Matthew considered this point carefully before he answered. "Yes, I could be wrong. But if Satan is your master, he has lost his grip on logic. He wishes you released from the gaol, when he personally went to great lengths to put you here. And if his aim is to destroy Fount Royal, why doesn't he just burn the whole town in one night instead of an empty house here and there? I don't think Satan would care if a house was empty before it burned, do you? And what are these tricks of bringing the three demons out to parade them as if in a stageplay? Why would you appear to Jeremiah Buckner and invite him to view a scene that would certainly send you to the stake?" He waited for a response but there was none. "Buckner may have sworn truth on the Bible, yes. He may believe that what he saw was the truth. But my question is: what is it that two men—and a little girl—may see that appears to be true but is in reality a cunning
fiction? It must be more than a dream, because certainly Violet Adams was not dreaming when she walked into that house in the afternoon. Who would create such a fiction, and how could it possibly be disguised as the truth?"

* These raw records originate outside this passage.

(** A new allocation uses a profile that admits it: the chosen scope was
    reported, is a system scope unless the memory is device-only, and the
    chosen profile was queried successfully, has the roles, flags, placement
    and size the request needs, and is the requested one when one was named. *)
Theorem chosen_profile_admits native fabric size devs registered owners initial scope ordinal :
  choose_profile native fabric size devs registered owners initial = Ok (scope, ordinal) →
  NoDup devs ∧ 0 ≠ size ∧
  ∃ scopes s p,
    (if device_only owners then all_local native devs else system_scopes native) = Ok scopes ∧
    Ok s ∈ scopes ∧ scope_id s = scope ∧ (device_only owners = false → scope_system s = true) ∧
    scope_profiles s !! ordinal = Some (0, p) ∧ profile_admits owners registered size p = true ∧
    ∀ x, selected owners = Some x → x = (scope, ordinal).
Proof.
  unfold choose_profile. intros H.
  destruct (size =? 0) eqn:Ez; [done|]. to_prop. cbn [result_bind] in H.
  destruct (match initial with Some _ => _ | None => _ end) as [u|]; [|done]. cbn [result_bind] in H.
  destruct (devices_ok fabric devs) eqn:Ed; [|done]. cbn [result_bind] in H.
  destruct (match owner_source owners with Some _ => _ | None => _ end) as [u'|]; [|done].
  cbn [result_bind] in H.
  destruct (system_scopes native) as [sys|] eqn:Es; [|done]. cbn [result_bind] in H.
  destruct (if device_only owners then all_local native devs else Ok sys) as [scopes|] eqn:El; [|done].
  cbn [result_bind] in H.
  destruct (select_scope owners registered size scopes) as [[found|]|] eqn:Ef; [|done|done].
  cbn [result_bind ok_or] in H. injection H as ->.
  split; [|split; [lia|]].
  { unfold devices_ok in Ed. to_prop. by apply bool_decide_eq_true in H0. }
  assert (∃ s p, Ok s ∈ scopes ∧ scope_id s = scope ∧ (device_only owners = false → scope_system s = true) ∧
    scope_profiles s !! ordinal = Some (0, p) ∧ profile_admits owners registered size p = true ∧
    ∀ x, selected owners = Some x → x = (scope, ordinal)) as (s & p & Hs).
  { clear El. induction scopes as [|[s|] rest IH]; cbn [select_scope result_bind] in Ef; [done| |done].
    destruct (negb (device_only owners) && negb (scope_system s)) eqn:Esys.
    { destruct (IH Ef) as (s' & p & Hin & Hrest). exists s', p. split; [by right|done]. }
    destruct (select_profile _ _ _ _ _ _) as [[found|]|] eqn:Ep; [|..|done]; cbn [result_bind] in Ef.
    - injection Ef as ->. apply select_profile_sound in Ep as (i & p & [= -> ->] & Hi & Hp & Hsel).
      exists s, p. split_and!; [by left|done| |done|done|done].
      intros Hd. rewrite Hd in Esys. simpl in Esys. by apply negb_false_iff in Esys.
    - destruct (IH Ef) as (s' & p & Hin & Hrest). exists s', p. split; [by right|done]. }
  exists scopes, s, p. split; [|done]. by destruct (device_only owners).
Qed.
Lemma allocate_fence_spec w w' r :
  allocate_fence control native fabric engine device w = (w', r) →
  allocated w w' 64 r ∧ pages w' = pages w.
Proof.
  unfold allocate_fence, allocate_shared.
  destruct (create_memory _ _ _ _ _ _ _ _ _ _ _) as [st r'] eqn:Hc. intros [= <- <-].
  split; [|done]. apply (allocation_spec _ _ _ _ _ _ (pages w) Hc); auto; lia.
Qed.

(** A write through a good buffer. *)
Lemma write_spec w p off new st r :
  good w p → write control (store w) p off new = (st, r) →
  grows w (set_store st w) ∧
  (∀ b, good w b → id_of b ≠ id_of p → contents st b = contents (store w) b) ∧
  (contents st p = contents (store w) p ∧ is_ok r = false ∨
   contents st p = write_bytes (contents (store w) p) off new ∧ off + Z.of_nat (length new) <= len p).
Proof.
  intros Hp Hw. apply write_frame in Hw as (_ & Hframe & Hw). destruct (good_cell w p Hp) as [Hcell _].
  destruct (good_len w p Hp) as (_ & _ & Hoff). rewrite Hoff, Z.add_0_l in Hw.
  assert (∀ b, good w b → id_of b ≠ id_of p → contents st b = contents (store w) b) as Hother.
  { intros b Hb Hne. apply good_cell in Hb as [Hb _]. unfold contents. by rewrite Hframe by lia. }
  assert (∀ b, good w b → id_of b = id_of p → contents st b = contents st p ∧ contents (store w) b = contents (store w) p) as Hsame.
  { intros b Hb He. apply good_cell in Hb as [Hb _]. unfold contents. by rewrite Hb, He, Hcell. }
  split_and!; [|done|done]. split; try done. intros b Hb. cbn [store set_store].
  destruct (decide (id_of b = id_of p)) as [He|Hne]; [|by rewrite Hother].
  destruct (Hsame b Hb He) as [-> ->]. destruct Hw as [[-> _]|[-> _]]; [done|]. by rewrite length_write_bytes.
Qed.

Record arena_ok (w : World) (a : GraphArena) : Prop := {
  ar_page : ∀ p, page a = Some p → good w p ∧ id_of p ∈ pages w ∧ used a <= len p;
  ar_fence : ∀ f, fence a = Some f → good w f ∧ id_of f ∉ pages w;
  ar_used : 0 <= used a }.

Lemma arena_ok_grows w w' a : grows w w' → arena_ok w a → arena_ok w' a.
Proof.
  intros Hg [Hp Hf Hu]. split; [|..|done].
  - intros p Hpa. destruct (Hp p Hpa) as (Hgood & Hin & Hle). split_and!; [by eapply good_grows| |done].
    apply (grows_pages _ _ Hg); [by apply good_cell in Hgood as []|done].
  - intros f Hfa. destruct (Hf f Hfa) as (Hgood & Hin). split; [by eapply good_grows|].
    rewrite (grows_pages _ _ Hg); [done|by apply good_cell in Hgood as []].
Qed.

Lemma take_page_spec w a size w' a' r :
  arena_ok w a → 64 <= size → take_page control native fabric engine device w a size = (w', a', r) →
  grows w w' ∧ (∀ b, good w b → contents (store w') b = contents (store w) b) ∧ arena_ok w' a' ∧
  fence a' = fence a ∧
  (a' = a ∨ ∃ p, page a' = Some p ∧ id_of p = next w ∧ used a' = 0 ∧ len p = Z.max size (64 * 1024) ∧
     ∀ q, page a = Some q → len q - used a < size) ∧
  match r with Ok (p, _) => page a' = Some p ∧ used a' + size <= len p | Err _ => a' = a end.
Proof.
  intros Ha Hs.
  assert (∀ w' a' r, new_page control native fabric engine device w a size = (w', a', r) →
    (∀ q, page a = Some q → len q - used a < size) →
    grows w w' ∧ (∀ b, good w b → contents (store w') b = contents (store w) b) ∧ arena_ok w' a' ∧
    fence a' = fence a ∧
    (a' = a ∨ ∃ p, page a' = Some p ∧ id_of p = next w ∧ used a' = 0 ∧ len p = Z.max size (64 * 1024) ∧
       ∀ q, page a = Some q → len q - used a < size) ∧
    match r with Ok (p, _) => page a' = Some p ∧ used a' + size <= len p | Err _ => a' = a end) as Hnew.
  { clear w' a' r. intros w' a' r. unfold new_page. destruct (allocate_page _ _ _ _ _ _ _) as [w1 r1] eqn:Hal.
    apply allocate_page_spec in Hal as [[Hg Hc Hr] Hin]; [|lia].
    destruct r1 as [p|e]; intros [= <- <- <-] Hq.
    - destruct (Hr p eq_refl) as (Hgood & Hlen & Hid). pose proof (arena_ok_grows _ _ _ Hg Ha) as [_ Hf _].
      split_and!; try done.
      + split; cbn; [|done|lia]. intros p' [= <-]. split_and!; [done|by rewrite Hid|lia].
      + right. exists p. done.
      + cbn. lia.
    - split_and!; try done; [by eapply arena_ok_grows|by left]. }
  unfold take_page. destruct (page a) as [p|] eqn:Hp.
  - case_bool; [intros H; apply Hnew; [done|]; by intros q [= <-]|].
    intros [= <- <- <-]. split_and!; eauto using grows_refl with lia.
  - intros H. by apply Hnew.
Qed.
Lemma kernel_template_closed dispatch dps fence value :
  stream dispatch dps → is_u32 value →
  let t := kernel_template cache release dispatch fence in
  (∃ n, stream (published t value)
          (bar ++ dps ++ bar ++ [completion fence value release; nop n])) ∧
  (fence_word t < length (words t))%nat ∧ (length (words t) mod 8 = 0)%nat ∧
  words t !! fence_word t = Some 1.
Proof.
  intros Hd Hv. cbv zeta. unfold kernel_template, published.
  destruct (completion_packet _ fence release) as [w i] eqn:E. cbn [words fence_word].
  assert (stream ((barrier cache ++ dispatch) ++ barrier cache) ((bar ++ dps) ++ bar)) as Hf
    by (repeat apply stream_app; auto using barrier_stream).
  pose proof (closed_published _ _ fence release Hf value Hv) as (Hs & Hi & Hm).
  pose proof (closed_index ((barrier cache ++ dispatch) ++ barrier cache) fence release) as H1.
  rewrite E in Hs, Hi, Hm, H1. split_and!; try done. eexists. by rewrite <-!app_assoc in Hs.
Qed.

Lemma batch_template_closed indirect address fence value :
  Z.of_nat (length indirect) < INDIRECT_WORD_LIMIT → is_u32 value →
  let t := batch_template cache release indirect address fence in
  (∃ n, stream (published t value)
          (bar ++ [mkPacket 0x3f 0 [low_half address; high_half address; Z.of_nat (length indirect) + 2 ^ 23]]
             ++ bar ++ [completion fence value release; nop n])) ∧
  (fence_word t < length (words t))%nat ∧ (length (words t) mod 8 = 0)%nat ∧
  words t !! fence_word t = Some 1.
Proof.
  intros Hn Hv. apply indirect_packet_stream with (address := address) in Hn.
  pose proof (kernel_template_closed _ _ fence value Hn Hv) as Hk. revert Hk.
  unfold kernel_template, batch_template, published.
  by destruct (completion_packet _ fence release).
Qed.
(** The device consumes words, and stores the value of the next submission. *)
Definition consume (x : Queue) (n : Z) : Queue :=
  mkQueue (capacity x) (sdma x) (alive x) (ring x) (write x) (pending x) (read x + n) (executed x)
    (history x) (log x).
Definition store_fence (c : Command) (value : Z) : Command :=
  let k := work c in set_work c (mkWork value (buffers k) (held k) (retired k) (active k) (dependencies k)).
Definition execute (w : World) (q : nat) : option World :=
  x ← queues w !! q;
  '(id, value) ← history x !! executed x;
  c ← commands w !! id;
  Some (set_queue (set_command w id (store_fence c value)) q
    (mkQueue (capacity x) (sdma x) (alive x) (ring x) (write x) (pending x) (read x) (S (executed x))
       (history x) (log x))).
Definition fail (x : Queue) : Queue :=
  mkQueue (capacity x) (sdma x) false (ring x) (write x) (pending x) (read x) (executed x)
    (history x) (log x).

(** ** The ring as a FIFO *)

(** Every word from [lo] on is in its ring slot. *)
Definition fifo {A} (cap : Z) (ring log : list A) (lo : Z) : Prop :=
  ∀ i, lo <= i < Z.of_nat (length log) → ring !! Z.to_nat (i mod cap) = log !! Z.to_nat i.

Lemma fifo_append {A} cap (ring log : list A) lo k :
  0 < cap → 0 <= lo → Z.of_nat (length ring) = cap →
  Z.of_nat (length log) mod cap + Z.of_nat (length k) <= cap →
  Z.of_nat (length log) + Z.of_nat (length k) - lo <= cap →
  fifo cap ring log lo →
  fifo cap (list_inserts (Z.to_nat (Z.of_nat (length log) mod cap)) k ring) (log ++ k) lo.
Proof.
  intros Hc Hlo Hring Hfit Hroom Hf i Hi. rewrite length_app, Nat2Z.inj_add in Hi.
  set (n := Z.of_nat (length log)) in *. pose proof (Z.mod_pos_bound n cap Hc) as Hn.
  pose proof (Z.mod_pos_bound i cap Hc) as Hm.
  destruct (decide (i < n)) as [Hlt|Hge].
  - rewrite lookup_app_l by lia. rewrite <-Hf by lia.
    assert (i mod cap < n mod cap ∨ n mod cap + Z.of_nat (length k) <= i mod cap) as [Ho|Ho].
    { pose proof (Z.div_mod i cap ltac:(lia)) as Hdi. pose proof (Z.div_mod n cap ltac:(lia)) as Hdn.
      assert (n / cap = i / cap ∨ n / cap = i / cap + 1) as [E|E] by nia; rewrite E in Hdn; lia. }
    + by rewrite list_lookup_inserts_lt by lia.
    + by rewrite list_lookup_inserts_ge by lia.
  - assert (i mod cap = n mod cap + (i - n)) as ->.
    { symmetry. apply (Z.mod_unique_pos i cap (n / cap)); [lia|].
      pose proof (Z.div_mod n cap ltac:(lia)). lia. }
    rewrite lookup_app_r by lia. rewrite list_lookup_inserts by lia. f_equal. lia.
Qed.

"I can't see how any man could do it," Rachel said.
"I can't either, but I believe it has somehow been done. My task is to find out first of all how. Then to find out the why of it. I hope from those two answers will come the third: who."
"And if you can't find them? What then?"
"Then . . ." Matthew paused, knowing the reply but unwilling to give it, "that bridge is best crossed when it is reached."
Rachel was silent. Even the few rats that had returned to the walls after Linch's massacre had stilled themselves. Matthew lay down again, trying to get his thoughts in order. The sound of thunder was louder; its power seemed to shake the very earth to its deepest foundations.
"Matthew?" Rachel said.
"Yes?"
"Would you . . . would you hold my hand?"
"Pardon?" He wasn't sure he'd heard her correctly.
"Would you hold my hand?" she asked again. "Just for a moment. I don't like the thunder."
"Oh." His heart was beating harder. Though he knew full well that the magistrate would look askance on such a thing, it seemed wrong to deny her a small comfort. "All right," he said, and he stood up. When he went to the bars that separated them, he couldn't find her.
"I'm here." She was sitting on the floor.
Matthew sat down as well. Her hand slipped between the bars, groping, and touched his shoulder. He said, "Here," and grasped her hand with his. At the intertwining of their fingers, Matthew felt a shock of heat that was first intense and then softened as it seemed to course slowly up his forearm. His heart was drumming; he was surprised she couldn't hear it, as surely a military march was being played next to her ear. It had occurred to him that his might be the last hand ever offered her.
The thunder again announced itself, and again the earth gave a tremble. Matthew felt Rachel's grip tighten. He couldn't help but think that in seven days she would be dead. She would be bones and ashes, nothing left of her voice or her touch or her compelling presence. Her beautiful tawny eyes would be burnt blind, her ebony hair sheared by the flames.